A la discoteca se iba a bailar, pero a la hora de la verdad en la pista casi siempre eran mayoría las mujeres. Era más difícil encontrar bailarinas que bailarines, todo lo contrario de lo que sucedía en la barra y en los sofás de escai, donde dominaba la testosterona. Los que no bailaban formaban una tribu que hacía noche en la barra, colocados de forma estratégica con los taburetes apuntando a la pista. Allí se hacían fuertes, agarrados siempre a una copa que les ayudaba a superar el primer trago de timidez cuando alguna muchacha los miraba a los ojos.
Inquilinos de barra, carne de taburete, reyes del cubalibre apócrifo y del paquete de Fortuna, profetas de la paciencia en aquellas largas noches de los sábados cuando vestidos de fiesta y oliendo a Brummel y a Patri soñaban entre sorbo y sorbo con unos labios de mujer. Los que no bailaban bebían, fumaban y hablaban, aguardando el milagro de que alguna, más atrevida que ellos, se acercara a su territorio. Los que no bailaban se dedicaban a mirar y lo tenían más complicado a la hora del ligue. Estaban condenados a la estrategia y al azar, todo lo contrario que los osados bailarines, los reyes de la pista, que solo con moverse al ritmo de la música ya tenían el éxito asegurado.
Los que no bailábamos teníamos que soportar, de vez en cuando, la aparición en escena del bailarín cansado que buscando el alivio de la copa se acercaba a la barra para recordarnos lo sosos que éramos y preguntarnos qué era los que hacíamos allí sentados y aquella frase tan repetida de “si estás esperando a que se te acerque alguna lo llevas claro”.

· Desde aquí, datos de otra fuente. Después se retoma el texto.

(* ===== verification/Mem.v ===== *)
(** * Memory routines (Kern/Kernel/mm/mem.c)

    The byte loops the compiler and the kernel call, over bytes of memory:
    [memcpy] and [memmove] against the assignment of a whole range, overlaps
    included, and [memcmp] against the lexicographic comparison. *)

From S2P Require Import Prelude Virtio VirtioQueue.

Definition load_byte (a : Z) : M bytes Z := m <- get_st ;; load (m !! a).
Definition store_byte (a v : Z) : M bytes unit := m <- get_st ;; _ <- load (m !! a) ;; put_st (<[a := v]> m).

Fixpoint memset_loop (p v i : Z) (n : nat) : M bytes unit :=
  match n with O => ret tt | S n => store_byte (p + i) v ;;; memset_loop p v (i + 1) n end.
Definition memset (dst c n : Z) : M bytes Z := memset_loop dst (u8 c) 0 (Z.to_nat n) ;;; ret dst.

(** [d[i] = s[i]] for [i], [i+1], ... *)
Fixpoint copy_up (d s i : Z) (n : nat) : M bytes unit :=
  match n with O => ret tt | S n => b <- load_byte (s + i) ;; store_byte (d + i) b ;;; copy_up d s (i + 1) n end.
Definition memcpy (dst src n : Z) : M bytes Z := copy_up dst src 0 (Z.to_nat n) ;;; ret dst.

(** [d[i-1] = s[i-1]] for [i = n] down to 1. *)
Fixpoint copy_down (d s : Z) (n : nat) : M bytes unit :=
  match n with
  | O => ret tt
  | S k => b <- load_byte (s + Z.of_nat k) ;; store_byte (d + Z.of_nat k) b ;;; copy_down d s k
  end.
Definition memmove (dst src n : Z) : M bytes Z :=
  if (dst =? src) || (n =? 0) then ret dst
  else if dst <? src then copy_up dst src 0 (Z.to_nat n) ;;; ret dst
  else copy_down dst src (Z.to_nat n) ;;; ret dst.

Fixpoint memcmp_loop (a b i : Z) (n : nat) : M bytes Z :=
  match n with
  | O => ret 0
  | S n => x <- load_byte (a + i) ;; y <- load_byte (b + i) ;; if negb (x =? y) then ret (x - y) else memcmp_loop a b (i + 1) n
  end.
Definition memcmp (a b n : Z) : M bytes Z := memcmp_loop a b 0 (Z.to_nat n).

Section proofs.
Implicit Types (m : bytes) (c : cpu_state).

Lemma wp_load_byte a v Q c m : m !! a = Some v → Q v c m → wp (load_byte a) Q c m.
Proof. intros E HQ. unfold load_byte. wp_steps. rewrite E. by wp_steps. Qed.
Lemma wp_store_byte a v Q c m : is_Some (m !! a) → Q tt c (<[a := v]> m) → wp (store_byte a v) Q c m.
Proof. intros [x E] HQ. unfold store_byte. wp_steps. rewrite E. by wp_steps. Qed.

(** One more byte at the end of an assigned range. *)
Lemma put_snoc d l b m : put d (l ++ [b]) m = <[d + Z.of_nat (length l) := b]> (put d l m).
Proof.
  apply map_eq. intros x. rewrite lookup_put, length_app. cbn [length]. destruct (decide (x = d + Z.of_nat (length l))) as [->|Hne].
  - rewrite lookup_insert_eq, decide_True by lia. rewrite lookup_app_r by lia. by replace (Z.to_nat _ - length l)%nat with 0%nat by lia.
  - rewrite lookup_insert_ne by done. rewrite lookup_put. repeat case_decide; try lia; [|done]. by rewrite lookup_app_l by lia.
Qed.

Lemma memset_loop_correct p v n : ∀ k m c, mapped p (Z.of_nat (k + n)) m →
  wp (memset_loop p v (Z.of_nat k) n) (λ _ c' m', c' = c ∧ m' = put p (replicate (k + n) v) m) c (put p (replicate k v) m).
Proof.
  induction n as [|n IH]; intros k m c Hm; cbn [memset_loop]; [wp_steps; by rewrite Nat.add_0_r|]. wp_step.
  apply wp_store_byte; [apply mapped_put with (a := p) (n := Z.of_nat (k + S n)); [done|lia]|].
  pose proof (put_snoc p (replicate k v) v m) as E. rewrite length_replicate in E. rewrite <- E. rewrite <- replicate_S_end.
  replace (Z.of_nat k + 1) with (Z.of_nat (S k)) by lia. replace (k + S n)%nat with (S k + n)%nat in * by lia. by apply IH.
Qed.

Lemma take_snoc (l : list Z) k b : l !! k = Some b → take (S k) l = take k l ++ [b].
Proof. apply take_S_r. Qed.

(** Upwards: right when the destination does not start inside the source. *)
Lemma copy_up_correct d s data n : ∀ k m c, length data = (k + n)%nat → get s (k + n) m = Some data → mapped d (Z.of_nat (k + n)) m →
  d ≤ s ∨ s + Z.of_nat (k + n) ≤ d →
  wp (copy_up d s (Z.of_nat k) n) (λ _ c' m', c' = c ∧ m' = put d data m) c (put d (take k data) m).
Proof.
  induction n as [|n IH]; intros k m c Hl Hg Hm Hs; cbn [copy_up]; [wp_steps; rewrite take_ge by lia; done|].
  pose proof (proj2 (proj1 (get_some _ _ _ _) Hg) k ltac:(lia)) as Hk. destruct (lookup_lt_is_Some_2 data k ltac:(lia)) as [b Hb]. rewrite Hb in Hk.
  wp_step. apply (wp_load_byte _ b). { rewrite lookup_put, length_take, decide_False by lia. done. }
  wp_step. apply wp_store_byte; [apply mapped_put with (a := d) (n := Z.of_nat (k + S n)); [done|lia]|].
  pose proof (put_snoc d (take k data) b m) as E. rewrite length_take_le, <- take_snoc in E by (done || lia). rewrite <- E.
  replace (Z.of_nat k + 1) with (Z.of_nat (S k)) by lia. replace (k + S n)%nat with (S k + n)%nat in * by lia. by apply IH.
Qed.

(** Downwards: right when the source does not start inside the destination. *)
Lemma copy_down_correct d s data n : ∀ m c, (n ≤ length data)%nat → get s (length data) m = Some data → mapped d (Z.of_nat (length data)) m → s < d →
  wp (copy_down d s n) (λ _ c' m', c' = c ∧ m' = put d data m) c (put (d + Z.of_nat n) (drop n data) m).
Proof.
  induction n as [|k IH]; intros m c Hn Hg Hm Hs; cbn [copy_down]; [wp_steps; by rewrite Z.add_0_r, drop_0|].
  pose proof (proj2 (proj1 (get_some _ _ _ _) Hg) k ltac:(lia)) as Hk. destruct (lookup_lt_is_Some_2 data k ltac:(lia)) as [b Hb]. rewrite Hb in Hk.
  wp_step. apply (wp_load_byte _ b). { rewrite lookup_put, decide_False by lia. done. }
  wp_step. apply wp_store_byte; [apply mapped_put with (a := d) (n := Z.of_nat (length data)); [done|lia]|].
  pose proof (drop_S data b k Hb) as E. specialize (IH m c ltac:(lia) Hg Hm Hs). rewrite E in IH. cbn [put] in IH.
  replace (d + Z.of_nat k + 1) with (d + Z.of_nat (S k)) in IH by lia. exact IH.
Qed.

Lemma put_self d data m : get d (length data) m = Some data → put d data m = m.
Proof.
  intros Hg. apply map_eq. intros x. rewrite lookup_put. case_decide as Hx; [|done]. apply get_some in Hg as [_ Hg].
  rewrite <- (Hg (Z.to_nat (x - d))) by lia. f_equal. lia.
Qed.

Lemma memcpy_correct dst src n data c m : 0 ≤ n → get src (Z.to_nat n) m = Some data → mapped dst n m → dst ≤ src ∨ src + n ≤ dst →
  wp (memcpy dst src n) (λ r c' m', c' = c ∧ r = dst ∧ m' = put dst data m) c m.
Proof.
  intros Hn Hg Hm Hs. pose proof (proj1 (proj1 (get_some _ _ _ _) Hg)) as Hl. unfold memcpy. wp_step.
  eapply wp_mono; [apply (copy_up_correct dst src data (Z.to_nat n) 0 m c); try done; cbn [Nat.add]; rewrite ?Z2Nat.id by lia; done|].
  cbv beta. intros _ c' m' [-> ->]. by wp_steps.
Qed.

(** x *)
(** C32: memmove copies n bytes from src to dst whatever the overlap of the
    two ranges: afterwards dst holds what src held before, and no byte outside
    dst has changed. *)
Theorem memmove_spec dst src n data c m : 0 ≤ n → get src (Z.to_nat n) m = Some data → mapped dst n m →
  wp (memmove dst src n) (λ r c' m', c' = c ∧ r = dst ∧ m' = put dst data m) c m.
Proof.
  intros Hn Hg Hm. pose proof (proj1 (proj1 (get_some _ _ _ _) Hg)) as Hl. unfold memmove.
  destruct (Z.eqb_spec dst src) as [->|Hne]; cbn [orb]; [wp_steps; split_and!; try done; symmetry; apply put_self; by rewrite Hl|].
  destruct (Z.eqb_spec n 0) as [->|Hn0]; [wp_steps; split_and!; try done; by destruct data|].
  destruct (Z.ltb_spec dst src) as [Hlt|Hge].
  - eapply wp_mono; [apply (memcpy_correct dst src n data c m); try done; lia|]. done.
  - wp_step. replace m with (put (dst + Z.of_nat (Z.to_nat n)) (drop (Z.to_nat n) data) m) at 1 by (by rewrite drop_ge by lia).
    eapply wp_mono; [apply (copy_down_correct dst src data (Z.to_nat n) m c); [lia|by rewrite Hl|rewrite Hl; by rewrite Z2Nat.id|lia]|].
    cbv beta. intros _ c' m' [-> ->]. by wp_steps.
Qed.

Lemma memset_correct dst v n c m : 0 ≤ n → mapped dst n m → wp (memset dst v n) (λ r c' m', c' = c ∧ r = dst ∧ m' = put dst (replicate (Z.to_nat n) (u8 v)) m) c m.
Proof.
  intros Hn Hm. unfold memset. wp_step. eapply wp_mono; [apply (memset_loop_correct dst (u8 v) (Z.to_nat n) 0 m c); cbn [Nat.add]; by rewrite Z2Nat.id|].
  cbv beta. intros _ c' m' [-> ->]. by wp_steps.
Qed.

(** The comparison a caller relies on: the difference of the first bytes that
    differ, 0 when none does. *)
Fixpoint first_difference (l l' : list Z) : Z :=
  match l, l' with x :: l, y :: l' => if decide (x = y) then first_difference l l' else x - y | _, _ => 0 end.

Lemma memcmp_correct a b n l l' c m : get a (Z.to_nat n) m = Some l → get b (Z.to_nat n) m = Some l' →
  wp (memcmp a b n) (λ r c' m', c' = c ∧ m' = m ∧ r = first_difference l l' ∧ (r = 0 ↔ l = l')) c m.
Proof.
  unfold memcmp. rewrite !get_some. intros [Hl Ha] [Hl' Hb].
  assert (∀ k j, (k + j)%nat = Z.to_nat n → wp (memcmp_loop a b (Z.of_nat k) j) (λ r c' m', c' = c ∧ m' = m ∧ r = first_difference (drop k l) (drop k l')) c m) as Hloop.
  { intros k j. revert k. induction j as [|j IH]; intros k Hk; cbn [memcmp_loop]; [wp_steps; by rewrite drop_ge by lia|].
    destruct (lookup_lt_is_Some_2 l k ltac:(lia)) as [x Hx], (lookup_lt_is_Some_2 l' k ltac:(lia)) as [y Hy].
    specialize (Ha k ltac:(lia)). specialize (Hb k ltac:(lia)). rewrite Hx in Ha. rewrite Hy in Hb. wp_step. apply (wp_load_byte _ x); [done|].
    wp_step. apply (wp_load_byte _ y); [done|]. rewrite (drop_S l x k Hx), (drop_S l' y k Hy). cbn [first_difference].
    destruct (Z.eqb_spec x y) as [->|Hne]; cbn [negb]; [rewrite decide_True by done|rewrite decide_False by done; by wp_steps].
    replace (Z.of_nat k + 1) with (Z.of_nat (S k)) by lia. apply IH. lia. }
  eapply wp_mono; [apply (Hloop 0%nat (Z.to_nat n)); lia|]. cbv beta. rewrite !drop_0. intros r c' m' (-> & -> & ->). split_and!; try done.
  clear Ha Hb Hloop. assert (length l = length l') as E by lia. clear Hl Hl'. revert l' E. induction l as [|x l IH]; intros [|y l'] E; try done.
  cbn [first_difference]. injection E as E. case_decide as Hxy; [subst y; rewrite IH by done; split; [by intros ->|by intros [= ->]]|].
  split; [lia|]. by intros [= ? _].
Qed.
End proofs.

(** A range moved over itself by one byte, in both directions. *)
Example memmove_overlaps :
  match (memmove 11 10 4 ;;; memmove 20 21 3) (mkCpu 0 0) (put 10 [1; 2; 3; 4; 0] (put 20 [9; 5; 6; 7] ∅)) with
  | Ret (_, _, m) => (get 10 5 m, get 20 4 m)
  | _ => (None, None)
  end = (Some [1; 1; 2; 3; 4], Some [5; 6; 7; 7]).
Proof. vm_compute. reflexivity. Qed.

Lemma memmove_witness :
  wp (memmove 11 10 4) (λ r c' m', get 11 4 m' = Some [1; 2; 3; 4]) (mkCpu 0 0) (put 10 [1; 2; 3; 4; 0] ∅).
Proof.
  eapply wp_mono; [apply (memmove_spec 11 10 4 [1; 2; 3; 4]); [lia|done|]|].
  - intros x Hx. apply (elem_of_dom (D := gset Z)). replace x with (11 + (x - 11)) by lia. assert (x - 11 = 0 ∨ x - 11 = 1 ∨ x - 11 = 2 ∨ x - 11 = 3) as Hc by lia.
    destruct Hc as [->|[->|[->| ->]]]; by vm_compute.
  - cbv beta. intros r c' m' (_ & _ & ->). exact (get_put_same 11 [1; 2; 3; 4] _).
Defined.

Dentro del gremio de los que no bailaban había dos grupos: aquellos que jamás salían a la pista, ni a empujones, y los que rompían la abstinencia cuando empezaban a sonar las lentas. Había que armarse de mucho valor para pedirle a una niña que bailara cuando el bailarín oportunista había estado toda la noche sentado. Pero merecía la pena intentarlo, y a veces, los que solo salíamos a bailar las lentas obteníamos la recompensa de un baile de verdad: cara a cara, sintiendo en tu pecho el corazón vecino.
Muchos de aquellos que no bailábamos nos sentíamos extraños en una discoteca, perdidos en un escenario que no era el nuestro. Preferíamos la intimidad de los pubes, donde no hacía falta bailar para coger de la mano a una amiga, donde los gestos y las palabras podían ser suficientes.
Los pubes traían una propuesta distinta. A diferencia de las discotecas, no se basaban en la cultura de la pista, el baile y las copas; los pubes surgieron con vocación de refugio y de lugar de encuentro. Las discotecas vivían de la noche, los pubes vinieron a llenar ese espacio de tiempo entre la tarde y la noche donde los jóvenes no tenían otro sitio al que acudir que al cine o al bar de su barrio.
En la discoteca la música dominaba el ambiente y llenaba el local de ruido y luces. En los pubes la música y la luz invitaban a reunirse en torno a un café o una copa, creando una atmósfera cómplice para la conversación y los momentos de pareja.
Uno de los primeros pubes que aparecieron por el centro de Almería fue el ‘Athos’, que en septiembre de 1977 ocupó un amplio local en la calle Alvarez de Castro. Se anunciaba como ‘pub-inglés’ y se hizo muy célebre en los primeros años por las actuaciones en directo que ofrecía todas las tardes y por ser uno de los primeros locales de la ciudad en colocar en la sala una amplia pantalla en la que se pudieron ver los primeros vídeos musicales que llegaron a Almería.
Unos años antes habían aparecido algunos lugares que aunque en esencia funcionaban como discotecas, ya ofrecían pinceladas de lo que después traerían los pubes. En 1969 se abrió en el Paseo el ‘Snack Bar Zodiaco’, que con los años acabó convirtiéndose en una discoteca convencional, pero que en sus comienzos fue un antro donde se celebraban actuaciones en directo.
En 1972 apareció ‘The Fortress’, una de las discotecas fundamentales de la ciudad. En sus primeros años ofrecía programaciones muy interesantes a los aficionados a la música. Los pubes tuvieron algo de revolucionarios porque cambiaron algunos hábitos de la juventud. En Almería se pasó de la diversión en la fiestas de las casas particulares y de los eternos paseos por el Parque a las citas en los pubes. La gente joven quedaba en el pub de moda y allí se pasaban las tardes, a veces con el dinero justo para invertirlo en una cerveza o en un café.
El pub te ofrecía un lugar tranquilo y discreto para poder ir con los amigos o con una pareja a escuchar buena música con los bolsillos medio vacíos. No sólo podías disfrutar de las canciones de moda, sino que había lugares que se adaptaban a los gustos más exigentes.